Lines that are perpendicular have slopes that are negative reciprocals of each other. What this means is if the slope for the first line is a/b the perpendicular line would have a slope of -b/a.
Let's start with an example with numbers so that you can see the full process.
Find the line perpendicular to y = 1/3x + 2, that crosses at point (3,2)
It is easiest to start with a line in slope-intercept form. For our example we will use y = 1/3x + 2 as the original line. 1/3 is the slope so we know that the line goes up 1 unit and right 3 units. The 2 is the y-intercept, this tells us that this line crosses the y axis at (0,2).
To find the perpendicular line, the first step is to find the negative reciprical of the slope 1/3. Invert the fraction to 3/1 and add a negative sign. The new slope is -3. One point is given as (3,2). If you substitute these into the equation with the new slope you can solve for the slope intercept and complete the new equation.
y = -3x + b
2 = -3(3) + b
2 = -9 +b
11 = b
y = -3x + 11 (substitute the new slope and y-intercept into the equation) is perpendicular to y = 1/3x + 2.
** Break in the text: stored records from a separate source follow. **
(* ===== verification/LwwExamples.v ===== *)
(** * LwwExamples: a register in concrete bytes

    Two states of one register and half of a third, in two archives that divide
    the halves of the second; instances of the library classes.  The witnesses
    apply the theorems of the register files. *)

From S2P Require Import Prelude Lex BTree VariableSet OwnerCover ByteTable KeySchema PatchHash Branch Head Algebra.
From S2P Require Import Machine Trible TribleSet SimpleArchive InlineEncodings Examples TribleExamples.
From S2P Require Import Liveness Query Constraints Intersection ConstraintExamples TribleIndex TriblePattern TriblePatternSpec PatternExamples.
From S2P Require Import Membership MembershipSpec MembershipExamples Engine EngineRows EngineSpec QueryJoin EngineExamples.
From S2P Require Import Register LwwRegister LwwRegisterSpec LwwIndex LwwIndexSpec LwwConstraintSpec Filters StatedOrder StatedOrderSpec RegisterOrders.

Open Scope nat_scope.

(** ** Library instances *)

#[local] Existing Instance ex_views.
#[local] Existing Instance ex_views_ok.

#[local] Instance ex_row_views : RowViews := {|
  header_prefix l := if decide (16 <= length l) then Some (of_be_bytes (take 8 l), of_be_bytes (take 8 (drop 8 l))) else None;
  view_identities l := if decide (length l mod 32 = 0) then Some (split_rows 32 l) else None;
  view_orders l := if decide (length l mod 48 = 0) then Some (split_rows 48 l) else None;
|}.
#[local] Instance ex_row_views_ok : RowViewsOk ex_row_views.
Proof. by split. Qed.

Definition ex_le (x y : Row) : Prop := row_cmp x y ≠ Gt.
#[local] Instance ex_le_dec : RelDecision ex_le.
Proof. intros x y. unfold ex_le. apply _. Defined.
#[local] Instance ex_le_trans : Transitive ex_le.
Proof. intros x y z. apply (cmp_le_trans row_cmp). Qed.
#[local] Instance ex_le_total : Total ex_le.
Proof.
  intros x y. unfold ex_le. destruct (row_cmp x y) eqn:E; [by left..|]. right. apply (cmp_gt row_cmp) in E. congruence.
Qed.

Fixpoint ex_dedup {A} `{EqDecision A} (l : list A) : list A :=
  match l with
  | x :: (y :: _) as rest => if decide (x = y) then ex_dedup rest else x :: ex_dedup rest
  | _ => l
  end.

#[local] Instance ex_itertools : Itertools := {| kmerge ls := merge_sort ex_le (concat ls); dedup A H l := ex_dedup l |}.
#[local] Instance ex_itertools_ok : ItertoolsOk ex_itertools.
Proof.
  split; simpl; [| |done|done|..].
  - intros ls. apply merge_sort_Permutation.
  - intros ls _. by apply (StronglySorted_merge_sort ex_le).
  - intros A H x l. by rewrite decide_True.
  - intros A H x y l Hne. by rewrite decide_False.
Qed.

(** ** A register *)

Definition ex_id_of (b : N) : Id := mkId (b * 256 ^ 15).
Definition ex_stamp (b : N) : list N := replicate 31 0%N ++ [b].
(** State [s] of register [r], and its key [k]. *)
Definition ex_of (s r : N) : Trible := mkTrible (ex_id_of s) (ex_id_of 5) (GenId.encode (ex_id_of r)).
Definition ex_at (s k : N) : Trible := mkTrible (ex_id_of s) (ex_id_of 6) (ex_stamp k).

(** State 2 is divided; state 3 names no register. *)
Definition ex_left : list Trible := [ex_of 1 9; ex_at 1 10; ex_of 2 9].
Definition ex_right : list Trible := [ex_at 2 20; ex_at 3 30].
Definition ex_whole : list Trible := [ex_of 1 9; ex_at 1 10; ex_of 2 9; ex_at 2 20; ex_at 3 30].

Definition ex_archive (ts : list Trible) : Bytes := mkBytes 64 (concat (as_raw <$> ts)).
(* ===== verification/PathBlob.v ===== *)
(** * PathBlob: stored automata and summaries

    Source: [triblespace-paths/src/persistence.rs].

    An automaton is stored as its canonical wire; a summary as a header that
    names its automaton by the hash of that wire, its vertices and the ordinals
    of its arcs.  Reads check the shape, audits the canonical form.  The content
    hash of a blob is an argument.  A blob is its bytes; counts on the wire are
    [N] until they are known to be small; allocation is not modelled. *)

From S2P Require Import Prelude Lex BTree Trible SimpleArchive PathExpr PathLanguage PathCompile PathSummary.

Open Scope nat_scope.

(** ** Integers on the wire *)

Definition push_u32 (value : nat) : list N := le_bytes 4 (N.of_nat value).
Definition push_u64 (value : nat) : list N := le_bytes 8 (N.of_nat value).

(** [checked_mul] and [checked_add] on [usize]. *)
Definition fits_usize (x : N) : option N := if (x <=? usize_max)%N then Some x else None.

(** [bytes[from..to]] *)
Definition bytes_at (bytes : list N) (from to : nat) : res (list N) :=
  if (from <=? to) && (to <=? length bytes) then Some (take (to - from) (drop from bytes)) else None.

(** [chunks_exact(n)]: what remains is left out. *)
Definition chunks_exact (n : nat) (l : list N) : list (list N) := take (length l / n) (chunks n l).

(** ** Automata *)

Module AutomatonBlob.

Definition HEADER_LEN : nat := 40.
Definition VERSION : N := 1.
Definition DOMAIN : list N := [52; 18; 22; 191; 231; 56; 226; 216; 43; 255; 249; 111; 82; 231; 254; 6]%N.

Inductive Error :=
  | BadLength
  | WrongDomain
  | UnsupportedVersion (version : N)
  | InvalidOpcode (opcode : N)
  | InvalidExactLabelCount
  | InvalidAutomaton (source : AutomatonError)
  | NonCanonical.

Definition opcode_of (step : Step) : N :=
  match step with Forward _ => 0 | Reverse _ => 1 | ForwardExcept _ => 2 | ReverseExcept _ => 3 end.
Definition labels_of (step : Step) : list RawId :=
  match step with Forward label | Reverse label => [label] | ForwardExcept labels | ReverseExcept labels => labels end.

Definition transition_wire (transition : Transition) : list N :=
  let labels := labels_of (tr_step transition) in
  push_u32 (tr_from transition) ++ push_u32 (tr_to transition) ++ [opcode_of (tr_step transition)] ++
    push_u64 (length labels) ++ concat labels.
I hope that this example helps you understand how to solve perpendicular lines in the future.
If ax+by+c is the equation of a line, to find the equation of tlene perpendicular to ax+by+c = 0 we just interchange the coefficients of x and y and put a minus sign to one of the two.
So the equation of the line perpendicular line to the line ax+by+c is of the form, bx-ay + k1 = 0 Or -bx+ay + k2 = 0.
This is because ax+by +c = 0 has a slope a/b.
So any any line perpendicular to ax+by+c = 0, must have slope , m which , with a/b gives a product -1. Or m*(a.b) = -1. So m = -b/a.